* [Source material]:
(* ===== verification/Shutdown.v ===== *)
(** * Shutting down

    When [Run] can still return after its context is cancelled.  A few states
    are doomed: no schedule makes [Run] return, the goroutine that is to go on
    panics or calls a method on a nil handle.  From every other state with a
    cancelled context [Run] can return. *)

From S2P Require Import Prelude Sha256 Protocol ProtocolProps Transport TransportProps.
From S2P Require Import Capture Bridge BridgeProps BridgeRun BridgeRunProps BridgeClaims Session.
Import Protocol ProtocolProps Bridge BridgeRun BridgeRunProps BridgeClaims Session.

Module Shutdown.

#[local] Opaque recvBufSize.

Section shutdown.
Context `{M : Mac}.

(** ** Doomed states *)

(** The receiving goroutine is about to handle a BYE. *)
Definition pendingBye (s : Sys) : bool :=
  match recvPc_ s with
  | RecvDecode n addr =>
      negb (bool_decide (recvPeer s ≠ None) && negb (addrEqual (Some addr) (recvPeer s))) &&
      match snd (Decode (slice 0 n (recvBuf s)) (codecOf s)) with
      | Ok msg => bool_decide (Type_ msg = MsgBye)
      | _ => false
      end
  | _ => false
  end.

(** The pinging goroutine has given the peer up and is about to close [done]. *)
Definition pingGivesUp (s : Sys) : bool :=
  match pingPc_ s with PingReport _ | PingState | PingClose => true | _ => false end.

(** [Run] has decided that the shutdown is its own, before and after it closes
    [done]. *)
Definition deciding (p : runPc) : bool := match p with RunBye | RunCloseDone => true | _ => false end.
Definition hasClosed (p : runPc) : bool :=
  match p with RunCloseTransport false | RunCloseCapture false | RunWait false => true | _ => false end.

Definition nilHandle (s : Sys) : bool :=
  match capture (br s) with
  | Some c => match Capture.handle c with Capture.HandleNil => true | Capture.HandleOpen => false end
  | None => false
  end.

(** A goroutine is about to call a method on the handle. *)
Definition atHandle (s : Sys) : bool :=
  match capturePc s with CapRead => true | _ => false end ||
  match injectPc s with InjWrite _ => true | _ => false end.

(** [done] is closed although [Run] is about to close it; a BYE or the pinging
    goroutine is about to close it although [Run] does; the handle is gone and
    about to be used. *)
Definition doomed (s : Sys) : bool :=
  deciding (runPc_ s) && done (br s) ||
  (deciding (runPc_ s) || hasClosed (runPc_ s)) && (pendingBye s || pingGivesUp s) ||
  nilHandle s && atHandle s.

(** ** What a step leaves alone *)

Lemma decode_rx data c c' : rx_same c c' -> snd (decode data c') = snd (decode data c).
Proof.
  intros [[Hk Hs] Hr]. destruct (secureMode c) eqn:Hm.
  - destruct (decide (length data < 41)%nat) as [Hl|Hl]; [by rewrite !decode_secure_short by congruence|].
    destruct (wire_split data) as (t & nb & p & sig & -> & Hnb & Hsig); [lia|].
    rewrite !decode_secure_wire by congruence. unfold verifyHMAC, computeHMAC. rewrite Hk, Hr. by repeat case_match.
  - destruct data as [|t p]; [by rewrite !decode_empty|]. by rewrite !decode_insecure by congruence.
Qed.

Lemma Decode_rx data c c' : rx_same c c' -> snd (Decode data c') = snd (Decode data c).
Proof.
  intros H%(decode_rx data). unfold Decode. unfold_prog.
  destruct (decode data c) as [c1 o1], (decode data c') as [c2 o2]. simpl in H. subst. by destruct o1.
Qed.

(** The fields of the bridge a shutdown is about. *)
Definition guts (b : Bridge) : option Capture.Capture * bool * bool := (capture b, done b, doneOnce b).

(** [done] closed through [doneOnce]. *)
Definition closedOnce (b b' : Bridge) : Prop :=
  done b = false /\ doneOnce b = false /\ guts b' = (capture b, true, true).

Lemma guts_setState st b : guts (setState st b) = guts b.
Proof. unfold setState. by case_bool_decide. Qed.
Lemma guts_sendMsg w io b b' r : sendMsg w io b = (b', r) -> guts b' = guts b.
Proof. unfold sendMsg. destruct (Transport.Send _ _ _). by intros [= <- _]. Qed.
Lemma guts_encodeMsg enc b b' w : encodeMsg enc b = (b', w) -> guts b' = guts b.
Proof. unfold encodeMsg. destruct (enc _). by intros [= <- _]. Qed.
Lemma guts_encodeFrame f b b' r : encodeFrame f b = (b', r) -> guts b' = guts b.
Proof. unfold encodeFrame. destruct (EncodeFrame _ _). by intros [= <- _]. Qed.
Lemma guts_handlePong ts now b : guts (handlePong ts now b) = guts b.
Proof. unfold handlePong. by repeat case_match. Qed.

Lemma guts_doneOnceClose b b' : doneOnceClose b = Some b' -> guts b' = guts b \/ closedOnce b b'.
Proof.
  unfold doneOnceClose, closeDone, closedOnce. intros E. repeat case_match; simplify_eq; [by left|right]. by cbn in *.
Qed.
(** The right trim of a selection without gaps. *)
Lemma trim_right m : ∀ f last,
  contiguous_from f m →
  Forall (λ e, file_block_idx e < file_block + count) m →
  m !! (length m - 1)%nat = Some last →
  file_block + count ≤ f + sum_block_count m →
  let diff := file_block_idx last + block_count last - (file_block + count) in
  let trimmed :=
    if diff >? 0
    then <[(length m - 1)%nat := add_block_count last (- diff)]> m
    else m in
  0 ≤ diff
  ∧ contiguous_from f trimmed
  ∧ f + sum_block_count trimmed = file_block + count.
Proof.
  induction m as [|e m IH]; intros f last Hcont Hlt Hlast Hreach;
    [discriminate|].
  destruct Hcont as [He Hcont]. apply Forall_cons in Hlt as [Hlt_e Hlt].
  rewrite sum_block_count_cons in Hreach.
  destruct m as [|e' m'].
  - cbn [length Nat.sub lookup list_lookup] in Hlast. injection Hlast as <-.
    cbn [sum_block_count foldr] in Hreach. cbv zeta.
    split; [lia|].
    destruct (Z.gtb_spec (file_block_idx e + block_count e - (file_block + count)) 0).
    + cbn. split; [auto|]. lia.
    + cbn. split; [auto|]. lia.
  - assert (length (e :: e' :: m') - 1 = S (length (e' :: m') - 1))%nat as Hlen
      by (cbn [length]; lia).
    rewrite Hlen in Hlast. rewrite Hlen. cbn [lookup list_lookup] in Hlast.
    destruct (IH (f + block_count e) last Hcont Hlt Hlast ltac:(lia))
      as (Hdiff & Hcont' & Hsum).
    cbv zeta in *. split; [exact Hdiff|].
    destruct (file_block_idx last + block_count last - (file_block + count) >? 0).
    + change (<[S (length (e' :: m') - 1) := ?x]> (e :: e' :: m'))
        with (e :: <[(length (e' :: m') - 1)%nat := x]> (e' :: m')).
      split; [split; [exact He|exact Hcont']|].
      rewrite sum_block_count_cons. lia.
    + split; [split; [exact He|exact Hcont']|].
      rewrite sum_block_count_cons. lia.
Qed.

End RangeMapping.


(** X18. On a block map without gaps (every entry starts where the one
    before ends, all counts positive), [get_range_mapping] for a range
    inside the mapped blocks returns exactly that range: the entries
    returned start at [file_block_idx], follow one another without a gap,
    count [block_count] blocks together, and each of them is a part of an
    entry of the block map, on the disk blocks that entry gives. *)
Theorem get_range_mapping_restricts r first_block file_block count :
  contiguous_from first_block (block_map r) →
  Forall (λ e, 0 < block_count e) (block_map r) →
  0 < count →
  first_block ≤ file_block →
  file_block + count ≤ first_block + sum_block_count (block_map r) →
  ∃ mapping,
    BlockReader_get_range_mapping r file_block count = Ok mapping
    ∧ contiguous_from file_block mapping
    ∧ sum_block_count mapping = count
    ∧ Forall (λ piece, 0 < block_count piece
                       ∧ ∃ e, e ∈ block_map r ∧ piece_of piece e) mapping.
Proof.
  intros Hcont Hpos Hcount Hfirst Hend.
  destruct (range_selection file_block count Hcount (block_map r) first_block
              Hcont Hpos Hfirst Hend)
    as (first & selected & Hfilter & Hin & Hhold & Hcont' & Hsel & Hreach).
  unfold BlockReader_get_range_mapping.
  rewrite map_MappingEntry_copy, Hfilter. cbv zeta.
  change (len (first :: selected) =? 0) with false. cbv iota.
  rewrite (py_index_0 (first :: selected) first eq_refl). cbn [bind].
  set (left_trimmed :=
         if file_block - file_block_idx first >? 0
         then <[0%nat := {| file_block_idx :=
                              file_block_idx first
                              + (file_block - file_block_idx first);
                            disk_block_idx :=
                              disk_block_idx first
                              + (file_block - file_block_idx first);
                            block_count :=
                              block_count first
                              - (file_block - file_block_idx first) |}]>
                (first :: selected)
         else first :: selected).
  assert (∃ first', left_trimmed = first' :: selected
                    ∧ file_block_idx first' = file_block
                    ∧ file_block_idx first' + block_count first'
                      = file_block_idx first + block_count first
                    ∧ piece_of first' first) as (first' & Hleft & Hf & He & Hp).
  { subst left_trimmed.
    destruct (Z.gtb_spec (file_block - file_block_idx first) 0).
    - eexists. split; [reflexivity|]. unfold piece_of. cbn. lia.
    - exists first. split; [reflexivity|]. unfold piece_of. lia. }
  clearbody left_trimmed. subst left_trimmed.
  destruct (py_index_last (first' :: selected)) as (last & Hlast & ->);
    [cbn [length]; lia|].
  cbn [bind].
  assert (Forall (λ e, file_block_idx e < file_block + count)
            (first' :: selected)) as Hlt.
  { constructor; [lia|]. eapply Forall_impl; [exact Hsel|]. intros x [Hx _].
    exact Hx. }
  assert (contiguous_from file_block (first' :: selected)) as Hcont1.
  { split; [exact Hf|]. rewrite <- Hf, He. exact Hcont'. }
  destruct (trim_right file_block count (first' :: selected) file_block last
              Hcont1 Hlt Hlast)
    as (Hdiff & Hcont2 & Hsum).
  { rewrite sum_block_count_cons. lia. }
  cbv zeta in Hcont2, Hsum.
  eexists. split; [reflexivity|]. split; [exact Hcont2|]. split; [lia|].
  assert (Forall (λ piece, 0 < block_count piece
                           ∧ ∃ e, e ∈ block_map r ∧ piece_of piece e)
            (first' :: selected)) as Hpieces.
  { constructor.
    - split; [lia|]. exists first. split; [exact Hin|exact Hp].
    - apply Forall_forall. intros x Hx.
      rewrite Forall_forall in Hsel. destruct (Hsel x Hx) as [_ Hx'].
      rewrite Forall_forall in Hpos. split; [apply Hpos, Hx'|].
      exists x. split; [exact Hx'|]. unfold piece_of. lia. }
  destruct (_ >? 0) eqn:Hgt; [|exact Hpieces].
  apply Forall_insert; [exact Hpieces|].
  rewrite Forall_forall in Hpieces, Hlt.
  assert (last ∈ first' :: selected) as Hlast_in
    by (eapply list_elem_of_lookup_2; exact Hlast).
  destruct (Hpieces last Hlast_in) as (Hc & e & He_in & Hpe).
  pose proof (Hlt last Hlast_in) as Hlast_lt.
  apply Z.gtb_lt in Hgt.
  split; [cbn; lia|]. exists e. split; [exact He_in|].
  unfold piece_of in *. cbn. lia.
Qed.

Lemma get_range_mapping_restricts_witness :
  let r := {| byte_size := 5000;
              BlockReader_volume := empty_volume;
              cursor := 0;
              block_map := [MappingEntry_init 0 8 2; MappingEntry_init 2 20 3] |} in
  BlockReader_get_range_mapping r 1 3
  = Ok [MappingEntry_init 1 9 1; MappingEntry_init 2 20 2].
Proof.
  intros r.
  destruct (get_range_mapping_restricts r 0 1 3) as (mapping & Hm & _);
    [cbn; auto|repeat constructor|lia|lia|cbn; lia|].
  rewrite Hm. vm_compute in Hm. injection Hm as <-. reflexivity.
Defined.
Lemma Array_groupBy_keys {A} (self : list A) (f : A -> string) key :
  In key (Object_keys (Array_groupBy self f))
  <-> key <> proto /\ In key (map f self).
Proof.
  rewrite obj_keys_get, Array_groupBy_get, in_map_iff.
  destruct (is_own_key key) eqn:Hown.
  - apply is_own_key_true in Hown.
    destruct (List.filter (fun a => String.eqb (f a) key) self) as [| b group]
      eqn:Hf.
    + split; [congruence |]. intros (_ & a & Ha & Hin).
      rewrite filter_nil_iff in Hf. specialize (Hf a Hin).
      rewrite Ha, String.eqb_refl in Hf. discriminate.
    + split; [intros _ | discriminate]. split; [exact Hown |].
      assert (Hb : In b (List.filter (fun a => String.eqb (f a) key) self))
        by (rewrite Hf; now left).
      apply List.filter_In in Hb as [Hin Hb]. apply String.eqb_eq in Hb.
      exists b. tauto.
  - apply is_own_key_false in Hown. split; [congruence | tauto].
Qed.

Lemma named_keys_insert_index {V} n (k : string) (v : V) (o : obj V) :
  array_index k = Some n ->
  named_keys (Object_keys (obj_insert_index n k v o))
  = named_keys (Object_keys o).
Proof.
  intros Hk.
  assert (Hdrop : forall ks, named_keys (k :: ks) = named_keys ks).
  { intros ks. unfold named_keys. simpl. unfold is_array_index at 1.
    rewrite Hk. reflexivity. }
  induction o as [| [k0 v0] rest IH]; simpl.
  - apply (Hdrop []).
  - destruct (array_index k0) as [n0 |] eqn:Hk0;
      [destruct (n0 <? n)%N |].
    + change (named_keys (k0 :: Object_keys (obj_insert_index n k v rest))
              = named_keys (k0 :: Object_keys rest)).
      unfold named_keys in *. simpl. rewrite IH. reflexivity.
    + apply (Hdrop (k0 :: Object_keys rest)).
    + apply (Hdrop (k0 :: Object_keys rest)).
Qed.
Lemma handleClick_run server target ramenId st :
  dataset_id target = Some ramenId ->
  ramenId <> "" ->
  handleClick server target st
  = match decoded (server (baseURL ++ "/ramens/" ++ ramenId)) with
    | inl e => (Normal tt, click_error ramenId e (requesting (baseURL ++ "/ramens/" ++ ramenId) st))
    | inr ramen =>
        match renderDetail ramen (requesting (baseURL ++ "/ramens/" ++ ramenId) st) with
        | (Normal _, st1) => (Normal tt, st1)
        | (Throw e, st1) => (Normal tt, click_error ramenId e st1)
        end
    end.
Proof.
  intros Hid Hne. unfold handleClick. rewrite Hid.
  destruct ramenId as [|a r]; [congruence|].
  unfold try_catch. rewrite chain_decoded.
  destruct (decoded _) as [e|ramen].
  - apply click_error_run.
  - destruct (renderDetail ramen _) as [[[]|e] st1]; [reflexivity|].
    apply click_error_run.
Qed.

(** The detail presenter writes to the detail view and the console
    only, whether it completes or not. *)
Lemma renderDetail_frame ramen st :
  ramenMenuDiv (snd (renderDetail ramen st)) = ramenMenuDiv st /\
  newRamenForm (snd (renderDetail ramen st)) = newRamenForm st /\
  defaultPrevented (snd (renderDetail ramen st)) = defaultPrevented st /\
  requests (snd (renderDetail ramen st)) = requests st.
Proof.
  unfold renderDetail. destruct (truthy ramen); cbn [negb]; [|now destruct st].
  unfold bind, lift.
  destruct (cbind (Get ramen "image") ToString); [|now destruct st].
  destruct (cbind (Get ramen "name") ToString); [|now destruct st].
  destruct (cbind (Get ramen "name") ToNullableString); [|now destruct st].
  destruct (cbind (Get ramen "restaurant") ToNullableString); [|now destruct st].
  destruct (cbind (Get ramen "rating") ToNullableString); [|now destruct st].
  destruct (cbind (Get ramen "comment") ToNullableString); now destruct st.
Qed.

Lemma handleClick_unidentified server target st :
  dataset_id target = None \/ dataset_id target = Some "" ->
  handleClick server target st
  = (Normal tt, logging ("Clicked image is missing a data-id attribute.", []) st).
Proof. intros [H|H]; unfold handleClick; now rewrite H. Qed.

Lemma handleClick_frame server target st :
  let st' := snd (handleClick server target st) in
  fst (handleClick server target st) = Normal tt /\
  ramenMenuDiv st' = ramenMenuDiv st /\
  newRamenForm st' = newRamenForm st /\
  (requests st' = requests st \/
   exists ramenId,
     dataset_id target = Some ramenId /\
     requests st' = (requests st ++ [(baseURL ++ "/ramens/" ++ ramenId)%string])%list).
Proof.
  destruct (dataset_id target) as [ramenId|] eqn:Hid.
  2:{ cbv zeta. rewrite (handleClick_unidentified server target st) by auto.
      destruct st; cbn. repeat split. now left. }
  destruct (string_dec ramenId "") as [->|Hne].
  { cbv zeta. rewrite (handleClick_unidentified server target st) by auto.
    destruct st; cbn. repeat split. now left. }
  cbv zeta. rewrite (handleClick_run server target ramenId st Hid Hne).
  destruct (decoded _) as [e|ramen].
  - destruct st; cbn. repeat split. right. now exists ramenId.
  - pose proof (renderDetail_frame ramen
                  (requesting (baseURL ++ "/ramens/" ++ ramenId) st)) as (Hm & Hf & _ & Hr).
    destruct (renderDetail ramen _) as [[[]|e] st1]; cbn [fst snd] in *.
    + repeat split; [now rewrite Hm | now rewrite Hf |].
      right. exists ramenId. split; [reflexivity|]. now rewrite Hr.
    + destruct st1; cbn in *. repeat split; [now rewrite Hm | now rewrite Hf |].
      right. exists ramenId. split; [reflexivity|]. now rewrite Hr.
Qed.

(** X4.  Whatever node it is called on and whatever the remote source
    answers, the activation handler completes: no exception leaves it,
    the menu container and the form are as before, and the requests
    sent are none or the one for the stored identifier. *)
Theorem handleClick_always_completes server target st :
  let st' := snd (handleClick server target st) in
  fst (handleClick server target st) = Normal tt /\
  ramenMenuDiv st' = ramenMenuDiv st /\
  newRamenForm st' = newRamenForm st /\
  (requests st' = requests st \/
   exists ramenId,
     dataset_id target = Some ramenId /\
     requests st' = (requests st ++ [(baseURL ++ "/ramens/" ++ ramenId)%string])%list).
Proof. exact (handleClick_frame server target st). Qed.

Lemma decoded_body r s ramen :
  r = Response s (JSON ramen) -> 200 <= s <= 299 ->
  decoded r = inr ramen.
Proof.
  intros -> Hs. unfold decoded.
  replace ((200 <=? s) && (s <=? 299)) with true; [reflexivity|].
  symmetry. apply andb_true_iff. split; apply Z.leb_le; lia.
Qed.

* [Prompt]:
Give back, unchanged, the run of lines in the listing above that begins at the line containing "intros x [Hx _]." and ends at the line containing "- apply Forall_forall. intros x Hx.", both included.

* [Task solution]:
  { constructor; [lia|]. eapply Forall_impl; [exact Hsel|]. intros x [Hx _].
    exact Hx. }
  assert (contiguous_from file_block (first' :: selected)) as Hcont1.
  { split; [exact Hf|]. rewrite <- Hf, He. exact Hcont'. }
  destruct (trim_right file_block count (first' :: selected) file_block last
              Hcont1 Hlt Hlast)
    as (Hdiff & Hcont2 & Hsum).
  { rewrite sum_block_count_cons. lia. }
  cbv zeta in Hcont2, Hsum.
  eexists. split; [reflexivity|]. split; [exact Hcont2|]. split; [lia|].
  assert (Forall (λ piece, 0 < block_count piece
                           ∧ ∃ e, e ∈ block_map r ∧ piece_of piece e)
            (first' :: selected)) as Hpieces.
  { constructor.
    - split; [lia|]. exists first. split; [exact Hin|exact Hp].
    - apply Forall_forall. intros x Hx.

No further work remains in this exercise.